En écho, cet agissement rencontre ce que Wilhelm Reich déterminait comme une cuirasse caractérielle collective, c’est à dire, une névrose hystérique généralisée causée par la réalité (bas salaires, problèmes de toit, chômage, mal vivre) et/ou la crainte d’une précarité à venir qui réduisent de manière a historique la cause de ces malheurs à un Autre hypothétique.
Ainsi, et quel que soient les faits, la culture, l’économie, la Nation, l’architecture, l’éducation, la santé, la sécurité, et tout autre aspect de la vie sociale sont regardés sous le prisme d’une détérioration, d’une phobie, d’une crainte, toujours identifiés à une fin des limites (mondialisation) et à l’autre (étranger).
Or, ni le président, ni cette cuirasse caractérielle collective ne sont dupes du fait qu’ils sont, eux aussi, le produit de cet Autre polymorphe. Mais ils investissent sur l’instantanéité : il y a là un refus obstiné d’assumer la complexité de l’Histoire et de tous les éléments de la vie sociale, voir un tropisme vers une mythologie qui les remplacerait.

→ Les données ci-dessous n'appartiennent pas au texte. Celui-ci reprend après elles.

Lemma parsed_sources run inserts :
  Forall2 (parsed_to db driver_profile) run inserts -> map source_sql run = map ins_sql inserts.
Proof.
  induction 1 as [|p i run inserts (sql & Hp & Hi & _) _ IH]; [done|]. cbn. rewrite IH. f_equal.
  unfold source_sql. by rewrite Hp, Hi.
Qed.

Lemma groups_conserve ps out :
  Groups db driver_profile max_insert_batch_statements ps out ->
  concat (map import_source_sqls out) = map source_sql ps
  /\ Forall (fun st => import_source_statement_count st = length (import_source_sqls st)) out.
Proof.
  induction 1 as [|st rest out _ [IH IHc]|st sql rest out Hi _ [IH IHc]|run inserts rest out Hr Hm _ _ [IH IHc]]; cbn.
  - by split.
  - rewrite IH. split; [done|]. by constructor.
  - rewrite IH. split; [|by constructor]. unfold source_sql at 2. cbn. by rewrite Hi.
  - rewrite IH, map_app, (parsed_sources run inserts) by done. split; [done|].
    constructor; [|done]. cbn. by rewrite length_map.
Qed.

Lemma merged_sql_bytes inserts :
  1 < length inserts -> insert_batch_syntax db = MultiRowValues ->
  (byte_len (merged_sql db inserts) <= charged_bytes inserts)%N.
Proof.
  intros Hlen Hsyn. destruct inserts as [|first [|second rest]]; cbn in Hlen; [lia..|].
  unfold merged_sql. rewrite Hsyn, !byte_len_app. cbn [charged_bytes].
  pose proof (byte_len_join_rows first (second :: rest)) as Hj.
  change (byte_len (%" VALUES")) with 7%N. change (byte_len [nl]) with 1%N. lia.
Qed.

(** A produced statement within the limits of a batch. *)
Definition within_limits (st : SqlFileImportStatement) : Prop :=
  1 <= import_source_statement_count st <= Nat.max 1 max_insert_batch_statements
  /\ (1 < import_source_statement_count st -> insert_batch_syntax db = MultiRowValues ->
      (byte_len (import_sql st) <= SQL_FILE_INSERT_BATCH_MAX_BYTES)%N).

Lemma groups_within_limits ps out :
  Groups db driver_profile max_insert_batch_statements ps out -> Forall within_limits out.
Proof.
  induction 1 as [| | |run inserts rest out _ (Hne & _ & Hlen & Hbytes) _ _ IH]; [constructor|constructor; [|done]..].
  - split; cbn; lia.
  - split; cbn; lia.
  - split; cbn.
    + destruct inserts; [done|]. cbn in *. lia.
    + intros H1 Hsyn. etrans; [by apply merged_sql_bytes|by apply Hbytes].
Qed.

Lemma groups_unmerged ps out :
  (forall sql, mergeable_insert db driver_profile sql = None) ->
  Groups db driver_profile max_insert_batch_statements ps out -> length out = length ps.
Proof.
  intros Hnone. induction 1 as [|st rest out _ IH|st sql rest out Hi _ IH|run inserts rest out Hr Hm _ _ IH]; cbn; [congruence..|].
  destruct Hr as [|p i run inserts (sql & _ & Hi & _) Hr]; [by destruct Hm|]. by rewrite Hnone in Hi.
Qed.

End Consequences.

Section Contract.

Context `{CharTable}.

(** C5: insert batching refines the grouping specification.  It returns for
    every file, and its statements are, in file order, the skipped statements, the
    statements that are not plain inserts as they are, and runs of adjacent inserts,
    each run within the statement and byte limits and spelled as one statement with
    the header of its first insert and the rows of all.  Header and rows are the
    source's text ([InsertText]: behind the leading comments, the header, [VALUES] and
    the rows are the whole statement but for blanks and final semicolons), and the
    headers of a run name one target ([same_header]: equal up to blanks and the case
    of bare names, quoted names exactly; with literals, comments or dollars in a
    header, equal up to blanks and case). *)
Theorem optimize_refines_groups (statements : list text) (db : option DatabaseType) (driver_profile : option text)
    (max_insert_batch_statements : nat) :
  exists actions out,
    optimize_sql_file_import_statements_with_max_insert_batch_statements statements db driver_profile
      max_insert_batch_statements = Returns out
    /\ Forall2 (fun st action => action_of db driver_profile st = Returns action) statements actions
    /\ Groups db driver_profile max_insert_batch_statements (zip statements actions) out.
Proof. by apply (optimize_groups db driver_profile max_insert_batch_statements statements [] None). Qed.

(** Batching loses, repeats and reorders nothing: the recorded source
    statements of the output, concatenated, are the source statements of the
    file in their order, and each output counts its sources. *)
Theorem optimize_conserves_sources (statements : list text) (db : option DatabaseType) (driver_profile : option text)
    (max_insert_batch_statements : nat) :
  exists actions out,
    optimize_sql_file_import_statements_with_max_insert_batch_statements statements db driver_profile
      max_insert_batch_statements = Returns out
    /\ Forall2 (fun st action => action_of db driver_profile st = Returns action) statements actions
    /\ concat (map import_source_sqls out) = map (source_sql db driver_profile) (zip statements actions)
    /\ Forall (fun st => import_source_statement_count st = length (import_source_sqls st)) out.
Proof.
  destruct (optimize_groups db driver_profile max_insert_batch_statements statements [] None) as (actions & out & Heq & Hf & Hg);
    [done|].
  exists actions, out. split; [done|]. split; [done|]. by eapply groups_conserve.
Qed.

(** Batches respect their limits: a statement of the output stands for at
    least one and at most [max 1 limit] source statements, and a merged
    multi-row statement is at most 4 MiB long. *)
Theorem optimize_within_limits (statements : list text) (db : option DatabaseType) (driver_profile : option text)
    (max_insert_batch_statements : nat) :
  exists out,
    optimize_sql_file_import_statements_with_max_insert_batch_statements statements db driver_profile
      max_insert_batch_statements = Returns out
    /\ Forall (within_limits db max_insert_batch_statements) out.
Proof.
  destruct (optimize_groups db driver_profile max_insert_batch_statements statements [] None) as (actions & out & Heq & Hf & Hg);
    [done|].
  exists out. split; [done|]. by eapply groups_within_limits.
Qed.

Le conte de Baroncelli qui aimait la Camargue - à l’époque un espace marécageux occupé par des populations d’une extrême pauvreté -, importa de toute pièce mythes, us et coutumes, uniformes et traditions et lui donna sa forme actuelle, avec ses gauchos, ses arlésiennes, ses taureaux et tout le folklore. Cette transformation cinématographique devint la réalité, créa une mémoire collective et même une culture. Mais elle permit aussi de tourner le dos à la mémoire remplaçant un pays réel par un pays mythique qui ne se pense et ne se projette pas. Le vote massif FN dans la région témoigne et prévient de ce qui pourrait advenir à un peuple privé volontairement de surmoi : prendre le mythe pour la réalité, les bobards pour argent comptant, le futur pour le passé, les murs pour de la sécurité. Mais aussi la rétractation volontaire de l’intelligence et de la pensée, le parti-pris de les stopper net comme médicament antidouleur, bref, le choix de devenir un crétin juste pour ne pas souffrir.
Le discours présidentiel est dévastateur. Mais le pire de ce qui véhicule est l’espoir d’administrer des idiots fuyant la douleur juste pour avoir la joie de rester incontestable. Cette offense à l’entendement, cette mystification simplificatrice produit des sujets craintifs à la place de citoyens adultes.
Il s’agit d’une mystification enfantine qui refuse la projection vers l’âge adulte et les choix sereins qui en découlent, un déni absolu de démocratie.